Expanding Art Basel’s reach through the city’s old town with a temporary display of public art, Parcours invites artists and visitors to engage with Basel’s 1000-year-old urban and architectonic heritage. Organized for the sixth time by Basel-born curator Samuel Leuenberger, the 2022 edition gathers together 20 projects. Many of these interrogate notions of displacement and attachment and the transmission of knowledge and memory, where the local and global converge. Follow this guide for an itinerary through some highlights.

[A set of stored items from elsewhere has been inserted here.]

(* ===== verification/AsyncIoTracking.v ===== *)
(** The asynchronous worker's books: every live request belongs to a task of a live workload, every
    workload counts its live requests, every unanswered task has a live request or a recorded error, and
    every staging buffer lent to the worker is held by one request.  Answering a request keeps them. *)

From S2P Require Import Prelude ResponseCode Text SharedQueue Task ChunkSplitter Batch Workload.
From S2P Require Import CompletionMapper ScratchPool CapacityQueue InflightChunks DirectPass IoEngine Reporting AsyncIoWorker.
From S2P Require Import AsyncIoAnswers.

(** ** What the live requests hold, gathered *)

Section Gather.
Context {B : Type} (f : Z → InflightChunk → list B).

Definition gather (t : InflightChunks) : list B := concat (map (λ x, f x.1 x.2) (map_to_list (live t))).

Definition forget (id : Z) (t : InflightChunks) : InflightChunks := mkTable (next_request t) (delete id (live t)).

Lemma gather_insert id e (m : gmap Z InflightChunk) n n' : m !! id = None →
  gather (mkTable n (<[id := e]> m)) ≡ₚ f id e ++ gather (mkTable n' m).
Proof. intros H. unfold gather. simpl. by rewrite map_to_list_insert. Qed.

Lemma gather_forget id e t : find id t = Some e → gather t ≡ₚ f id e ++ gather (forget id t).
Proof.
  intros H. destruct t as [n m]. unfold find in H. simpl in H.
  rewrite <- (insert_delete_id m id e H) at 1. unfold forget. simpl.
  by rewrite (gather_insert _ _ _ n n) by apply lookup_delete_eq.
Qed.

Lemma gather_update id e e' t : find id t = Some e → gather (update id e' t) ≡ₚ f id e' ++ gather (forget id t).
Proof.
  intros H. unfold update, forget. rewrite <- insert_delete_eq.
  by rewrite (gather_insert _ _ _ _ (next_request t)) by apply lookup_delete_eq.
Qed.

Lemma gather_same id e e' t : find id t = Some e → f id e' = f id e → gather (update id e' t) ≡ₚ gather t.
Proof. intros H He. by rewrite (gather_update _ _ _ _ H), He, <- (gather_forget _ _ _ H). Qed.

Lemma elem_of_gather x t : x ∈ gather t ↔ ∃ id e, find id t = Some e ∧ x ∈ f id e.
Proof.
  unfold gather. rewrite list_elem_of_In, in_concat. setoid_rewrite <- list_elem_of_In. split.
  - intros (l & ([id e] & -> & He)%list_elem_of_fmap & Hx). exists id, e. split; [|done].
    by apply elem_of_map_to_list in He.
  - intros (id & e & He & Hx). exists (f id e). split; [|done]. apply list_elem_of_fmap. exists (id, e).
    split; [done|]. by apply elem_of_map_to_list.
Qed.
End Gather.

Definition live_ids : InflightChunks → list Z := gather (λ id _, [id]).
Definition held_buffers : InflightChunks → list StagingBuffer :=
  gather (λ _ e, if staging_valid (staging e) then [staging e] else []).
Definition of_workload (k : Z) : InflightChunks → list Z := gather (λ id e, if workload_id e =? k then [id] else []).

Lemma elem_of_live_ids id t : id ∈ live_ids t ↔ is_Some (find id t).
Proof.
  unfold live_ids. rewrite elem_of_gather. split.
  - intros (id' & e & He & ->%list_elem_of_singleton). eauto.
  - intros [e He]. exists id, e. split; [done|left].
Qed.

Lemma find_forget id t : find id (forget id t) = None.
Proof. apply lookup_delete_eq. Qed.

Lemma find_forget_ne id id' t : id ≠ id' → find id (forget id' t) = find id t.
Proof. intros H. by apply lookup_delete_ne. Qed.

Lemma find_forget_Some id id' t e : find id (forget id' t) = Some e → id ≠ id' ∧ find id t = Some e.
Proof. unfold find, forget. simpl. intros [Hne He]%lookup_delete_Some. done. Qed.

Lemma release_forget id t e : find id t = Some e → release id t = Ret (chunk e, forget id t).
Proof. intros He. unfold release. by rewrite (entry_Some _ _ _ He). Qed.

Lemma live_ids_NoDup t : NoDup (live_ids t).
Proof.
  unfold live_ids, gather. replace (concat (map (λ x, [x.1]) (map_to_list (live t)))) with (map fst (map_to_list (live t))).
  - apply NoDup_fst_map_to_list.
  - by induction (map_to_list (live t)) as [|x l IH]; simpl; [|rewrite IH].
Qed.

Section Tracking.
Context {R E D F : Type} `{!Responder R, !IoEngine E, !DeviceClient D, !ClientLaws D, !Files F}.
Context (direct_strategy register_buffers : bool) (path_of : Z → Z → text).
Context (owner : nat → Z) (log0 : list Response) (others : list Batch).

Local Abbreviation worker := (worker (R := R) (E := E) (D := D) (F := F)).
Implicit Types (w : worker).

(** Task [j] of batch [i] of workload [k] is read by a live request. *)
Definition claimed (t : InflightChunks) (k : Z) (i j : nat) : Prop :=
  ∃ id e, find id t = Some e ∧ workload_id e = k ∧ Z.to_nat (batch_index e) = i ∧
    (Z.to_nat (first_task (chunk e)) <= j < Z.to_nat (first_task (chunk e)) + Z.to_nat (task_count (chunk e)))%nat.

(** Every task of the workload is answered, or read, or failed with its file. *)
Definition covered (t : InflightChunks) (k : Z) (wl : Inflight) : Prop :=
  ∀ i b j task, wl_batches (if_workload wl) !! i = Some b → tasks b !! j = Some task → t_finished task = false →
    file_failed (if_errors wl) b ∨ (t_bytesize task ≠ 0 ∧ claimed t k i j).

(** A request belongs to a batch of a live workload and to tasks of that batch. *)
Definition belongs (l : list (Z * Inflight)) (e : InflightChunk) : Prop :=
  ∃ wl b, assoc (workload_id e) l = Some wl ∧ wl_batches (if_workload wl) !! Z.to_nat (batch_index e) = Some b ∧
    (Z.to_nat (first_task (chunk e)) + Z.to_nat (task_count (chunk e)) <= length (tasks b))%nat.

Record counted (t : InflightChunks) (k : Z) (wl : Inflight) : Prop := {
  cw_errors : errors_ok (if_errors wl);
  cw_fds : length (if_fds wl) = length (wl_batches (if_workload wl));
  cw_remaining : if_remaining wl = Z.of_nat (length (of_workload k t));
  cw_open : 0 < if_remaining wl < size_modulus;
  cw_covered : covered t k wl }.

Record tracked w : Prop := {
  tk_answering : answering owner log0 others w;
  tk_keys : NoDup (map fst (k_inflight w));
  tk_next : 0 < k_next w ∧ Forall (λ k, 0 < k < k_next w) (map fst (k_inflight w));
  tk_workloads : ∀ k wl, assoc k (k_inflight w) = Some wl → counted (k_chunks w) k wl;
  tk_entries : ∀ id e, find id (k_chunks w) = Some e → 0 < id < next_request (k_chunks w) ∧ belongs (k_inflight w) e;
  tk_lent : lent (k_client w) ≡ₚ held_buffers (k_chunks w);
  tk_scratch : k_scratch w = None → ∀ id e, find id (k_chunks w) = Some e → scratch e = 0 }.

(** What answering a request leaves alone. *)
Record steady w w' : Prop := {
  sd_block : k_block w' = k_block w; sd_measured : k_measured w' = k_measured w;
  sd_refused : k_refused w' = k_refused w; sd_dead : k_dead w' = k_dead w; sd_error : k_error w' = k_error w;
  sd_scratch : k_scratch w' = k_scratch w; sd_copies : k_copies w' = k_copies w;
  sd_waiting : k_waiting w' = k_waiting w; sd_next : k_next w' = k_next w; sd_issued : k_issued w' = k_issued w;
  sd_stalled : k_stalled w' = k_stalled w; sd_engine : k_engine w' = k_engine w;
  sd_copying : copying (k_client w') = copying (k_client w) }.

Lemma of_workload_forget k id e t : find id t = Some e →
  length (of_workload k t) = ((if (workload_id e =? k)%Z then 1 else 0) + length (of_workload k (forget id t)))%nat.
Proof.
  intros He. unfold of_workload. rewrite (Permutation_length (gather_forget _ _ _ _ He)), length_app.
  by destruct (workload_id e =? k).
Qed.

Lemma claimed_forget t k i j id e : find id t = Some e → claimed t k i j →
  claimed (forget id t) k i j ∨
  (workload_id e = k ∧ Z.to_nat (batch_index e) = i ∧
   (Z.to_nat (first_task (chunk e)) <= j < Z.to_nat (first_task (chunk e)) + Z.to_nat (task_count (chunk e)))%nat).
Proof.
  intros He (id' & e' & He' & Hk & Hi & Hj). destruct (decide (id' = id)) as [->|Hne].
  - right. assert (e' = e) as -> by congruence. done.
  - left. exists id', e'. by rewrite find_forget_ne.
Qed.

(** No live request is left for a workload none of whose requests count. *)
Lemma of_workload_nil k t : length (of_workload k t) = 0%nat → ∀ id e, find id t = Some e → workload_id e ≠ k.
Proof.
  intros H0 id e He Hk. assert (Hin : id ∈ of_workload k t).
  { apply elem_of_gather. exists id, e. split; [done|]. rewrite (proj2 (Z.eqb_eq _ _)) by done. left. }
  destruct (of_workload k t); [by apply not_elem_of_nil in Hin|done].
Qed.

(** ** Answering the tasks of one request *)

Definition settled (n i : nat) (errors : gmap Z ResponseCode) (b b' : Batch) : Prop :=
  range_done n i b' ∨ file_failed errors b ∨
  ∀ j t, (i <= j < i + n)%nat → tasks b !! j = Some t → t_bytesize t = 0.

Lemma mine_set_batch l1 k wl l2 i b : wl_batches (if_workload wl) !! i = Some b →
  ∃ bs1 bs2, mine (l1 ++ (k, wl) :: l2) = mine l1 ++ bs1 ++ b :: bs2 ++ mine l2 ∧
    ∀ b' errors, mine (l1 ++ (k, set_batch wl i b' errors) :: l2) = mine l1 ++ bs1 ++ b' :: bs2 ++ mine l2.
Proof.
  intros (bs1 & bs2 & Hb & ->)%list_elem_of_split_length. exists bs1, bs2.
  assert (Hcons : ∀ v, mine (l1 ++ (k, v) :: l2) = mine l1 ++ wl_batches (if_workload v) ++ mine l2)
    by (intros v; by rewrite mine_app).
  split; [|intros b' errors]; rewrite Hcons; simpl; rewrite Hb, ?insert_app_r_alt, ?Nat.sub_diag by lia; simpl;
    by rewrite <- app_assoc.
Qed.

Lemma answer_tasks w k wl i b ret n j :
  answering owner log0 others w → assoc k (k_inflight w) = Some wl →
  wl_batches (if_workload wl) !! i = Some b → errors_ok (if_errors wl) → (j + n <= length (tasks b))%nat →
  ∃ b' errors' x', account_tasks n j ret b (if_errors wl) (k_world w) = Ret (b', errors', x') ∧
    advanced b b' ∧ errors_ok errors' ∧ (∀ y, file_failed (if_errors wl) y → file_failed errors' y) ∧
    settled n j errors' b b' ∧
    answering owner log0 others (with_world x' (with_inflight (assoc_set k (set_batch wl i b' errors') (k_inflight w)) w)).
Proof.
  intros [[answered Hs] Hr] Hwl Hb He Hn. apply assoc_split in Hwl as (l1 & l2 & El & Hl1).
  destruct (mine_set_batch l1 k wl l2 i b Hb) as (bs1 & bs2 & Hm & Hset). rewrite El, Hm in Hs.
  destruct (decide (ret = Success)) as [->|Hne].
  - destruct (account_tasks_success owner log0 n j b (if_errors wl) answered (others ++ retired w ++ mine l1 ++ bs1)
                (bs2 ++ mine l2) (k_world w)) as (b' & x' & a' & E1 & Had & Hd & Hs'); [by rewrite <- !app_assoc|done|].
    exists b', (if_errors wl), x'. split_and!; [done|done|done|done|by left|].
    split; simpl; [|done]. exists a'. rewrite El, (assoc_set_split _ wl), Hset by done. by rewrite <- !app_assoc in Hs'.
  - destruct (account_tasks_failure n j ret b (if_errors wl) (k_world w) Hne He Hn) as (e' & E1 & He' & Hmono & Hd).
    exists b, e', (k_world w). split_and!; [done|apply advanced_refl|done|done|by right|].
    split; simpl; [|done]. exists answered. by rewrite El, (assoc_set_split _ wl), Hset by done.
Qed.

(** The workload of a request that was answered, without it. *)
Lemma covered_account t k wl id e b b' errors :
  covered t k wl → find id t = Some e → workload_id e = k →
  wl_batches (if_workload wl) !! Z.to_nat (batch_index e) = Some b → advanced b b' →
  (∀ y, file_failed (if_errors wl) y → file_failed errors y) →
  settled (Z.to_nat (task_count (chunk e))) (Z.to_nat (first_task (chunk e))) errors b b' →
  covered (forget id t) k (set_batch wl (Z.to_nat (batch_index e)) b' errors).
Proof.
  intros Hcov He Hk Hb Had Hmono Hset i b0 j task Hb0 Hj Hf. simpl in Hb0.
  destruct (decide (i = Z.to_nat (batch_index e))) as [->|Hne].
  - rewrite list_lookup_insert_eq in Hb0 by (by eapply lookup_lt_Some). injection Hb0 as <-.
    destruct (lookup_lt_is_Some_2 (tasks b) j) as [t0 Ht0]; [rewrite <- (ad_length _ _ Had); by eapply lookup_lt_Some|].
    destruct (ad_tasks _ _ Had _ _ Ht0) as (t1 & Ht1 & Hi & Hfin). assert (t1 = task) as -> by congruence.
    assert (Hf0 : t_finished t0 = false) by (destruct (t_finished t0); [by rewrite Hfin in Hf|done]).
    assert (Hbytes : t_bytesize t0 = t_bytesize task) by (unfold t_bytesize; by rewrite Hi).
    assert (Hfile : ∀ y, file_failed y b → file_failed y b') by (intros y [c Hc]; exists c; by rewrite (ad_file _ _ Had)).
    destruct (Hcov _ _ _ _ Hb Ht0 Hf0) as [Hfail|[Hne Hcl]]; [left; by apply Hfile, Hmono|].
    simpl. rewrite <- Hbytes. destruct (claimed_forget _ _ _ _ _ _ He Hcl) as [Hcl'|(_ & _ & Hrange)]; [by right|].
    destruct Hset as [Hdone|[Hfail|Hzero]].
    + rewrite (Hdone _ _ Hrange Ht1) in Hf; [done|by rewrite <- Hbytes].
    + left. by apply Hfile.
    + by rewrite (Hzero _ _ Hrange Ht0) in Hne.
  - rewrite list_lookup_insert_ne in Hb0 by done.
    destruct (Hcov _ _ _ _ Hb0 Hj Hf) as [Hfail|[Hbytes Hcl]]; [left; by apply Hmono|right]. split; [done|].
    destruct (claimed_forget _ _ _ _ _ _ He Hcl) as [|(_ & Hi & _)]; [done|congruence].
Qed.

Lemma covered_other t k wl id : covered t k wl → (∀ e, find id t = Some e → workload_id e ≠ k) →
  covered (forget id t) k wl.
Proof.
  intros Hcov Hother i b j task Hb Hj Hf. destruct (Hcov _ _ _ _ Hb Hj Hf) as [|[Hne Hcl]]; [by left|right].
  split; [done|]. destruct Hcl as (id' & e & He & Hk & Hrest). destruct (decide (id' = id)) as [->|Hid].
  - by destruct (Hother e).
  - exists id', e. by rewrite find_forget_ne.
Qed.
(* ===== verification/AsyncIoRunning.v ===== *)
(** The asynchronous worker at work: where every live request is, what each place holds, and that no
    handler ever throws.

    A live request is queued, staged or issued in the engine, waiting for a buffer, being copied, or in
    the hands of the turn: [reaped] are completions not handled yet, [hand] the requests being handled. *)

From S2P Require Import Prelude ResponseCode Text SharedQueue Task ChunkSplitter Batch Workload.
From S2P Require Import CompletionMapper ScratchPool CapacityQueue InflightChunks DirectPass IoEngine Reporting AsyncIoWorker.
From S2P Require Import AsyncIoAnswers AsyncIoTracking.

(** Distinct ids below a bound are fewer than the bound. *)
Lemma ids_bound (l : list Z) n : NoDup l → Forall (λ x, 0 < x < n) l → n < size_modulus →
  Z.of_nat (length l) < size_modulus.
Proof.
  intros Hn Hl Hb. assert (Hle : (length l <= Z.to_nat n)%nat); [|destruct l; simpl in *; [mlia|lia]].
  rewrite <- (length_seq (Z.to_nat n) 0), <- (length_map Z.of_nat).
  apply List.NoDup_incl_length; [by apply NoDup_ListNoDup|].
  intros x Hx%list_elem_of_In. rewrite Forall_forall in Hl. specialize (Hl _ Hx).
  apply in_map_iff. exists (Z.to_nat x). split; [lia|]. apply in_seq. lia.
Qed.

Lemma live_ids_forget id e t : find id t = Some e → live_ids t ≡ₚ id :: live_ids (forget id t).
Proof. intros H. unfold live_ids. by rewrite (gather_forget _ _ _ _ H). Qed.

Lemma live_ids_update id e e' t : find id t = Some e → live_ids (update id e' t) ≡ₚ live_ids t.
Proof. intros H. unfold live_ids. by apply (gather_same _ _ e). Qed.

Lemma pending_Ret id e t : find id t = Some e → ∃ p, pending id t = Ret p.
Proof. intros He. unfold pending. rewrite (entry_Some _ _ _ He). eauto. Qed.

Definition unbounced (e : InflightChunk) : Prop := scratch e = 0 ∧ scratch_skip e = 0 ∧ scratch_wanted e = 0.

Section Running.
Context {R E D F : Type} `{!Responder R, !IoEngine E, !EngineLaws E, !DeviceClient D, !ClientLaws D, !Files F}.
Context (direct_strategy register_buffers : bool) (path_of : Z → Z → text).
Context (owner : nat → Z) (log0 : list Response) (others : list Batch).

Local Abbreviation worker := (worker (R := R) (E := E) (D := D) (F := F)).
Implicit Types (w : worker) (t : InflightChunks).
Local Abbreviation tracked := (tracked owner log0 others).

Definition engine_ids w : list Z := map sr_id (staged_reads (k_engine w) ++ issued_reads (k_engine w)).
Definition queued_ids w : list Z := map (λ x, qc_id x.1) (queued (k_queue w)).

(** [bounced] are the requests in hand whose scratch is still recorded. *)
Record running_but (bounced reaped hand : list Z) w : Prop := {
  rn_tracked : tracked w;
  rn_places : queued_ids w ++ engine_ids w ++ reaped ++ hand ++ k_waiting w ++ copying (k_client w)
              ≡ₚ live_ids (k_chunks w);
  rn_bounce : ∀ id e, find id (k_chunks w) = Some e → id ∉ engine_ids w → id ∉ reaped → id ∉ bounced → unbounced e;
  rn_issued : k_issued w = Z.of_nat (length (issued_reads (k_engine w)) + length reaped);
  rn_copies : k_copies w = Z.of_nat (length (copying (k_client w)));
  rn_costs : Forall (λ x, x.2 = 1) (queued (k_queue w));
  rn_credit : CapacityQueue.inflight (k_queue w) =
    Z.of_nat (length (engine_ids w) + length reaped + length hand + length (k_waiting w));
  rn_room : 0 < next_request (k_chunks w) < size_modulus;
  rn_alive : k_dead w = false }.

Local Abbreviation running := (running_but []).

(** What a step of the turn leaves alone. *)
Record kept w w' : Prop := {
  kp_queued : queued (k_queue w') = queued (k_queue w);
  kp_capacity : capacity (k_queue w') = capacity (k_queue w);
  kp_reads : issued_reads (k_engine w') = issued_reads (k_engine w);
  kp_issued : k_issued w' = k_issued w;
  kp_dead : k_dead w' = k_dead w;
  kp_waiting : k_waiting w `prefix_of` k_waiting w' }.

Lemma kept_refl w : kept w w.
Proof. by split. Qed.

Lemma kept_trans w1 w2 w3 : kept w1 w2 → kept w2 w3 → kept w1 w3.
Proof. intros [] []. split; by etrans. Qed.

Lemma tracked_ext w w' : tracked w → k_world w' = k_world w → retired w' = retired w →
  k_inflight w' = k_inflight w → k_next w' = k_next w → k_chunks w' = k_chunks w →
  lent (k_client w') ≡ₚ lent (k_client w) → (k_scratch w' = None → k_scratch w = None) → tracked w'.
Proof.
  intros [[A1 A2] T2 T3 T4 T5 T6 T7] E1 E2 E3 E4 E5 E6 E7.
  split; rewrite ?E3, ?E4, ?E5; try done.
  - split; by rewrite ?E1, ?E2, ?E3.
  - by rewrite E6.
  - intros H. by apply T7, E7.
Qed.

Leaving Messeplatz and the busy halls of the fair, head toward Wettsteinbrücke, the second oldest bridge in Basel. At its foot, what could be mistaken for a cluster of driftwood is actually Polish artist Maria Loboda’s site-specific installation The Year of Living Dangerously (2022) – created especially for Parcours. The work expemplifies Loboda continuous exploration of the signs and hidden meanings of Western culture. In this instance, her speculative archeology takes the shape of accumulated flotsam – dotted with reproductions of famous outdoor sculptures by the likes of Constantin Brancusi, Joan Miró, and Jean Arp. Like the debris surrounding them, the copies show signs of decay, as if they had remained in the water for a long time. Beyond its suggestion of global threats of flooding, Loboda's installation also makes a tongue-in-cheek comment on the art historical canon’s enduring bias toward male and Western aesthetics.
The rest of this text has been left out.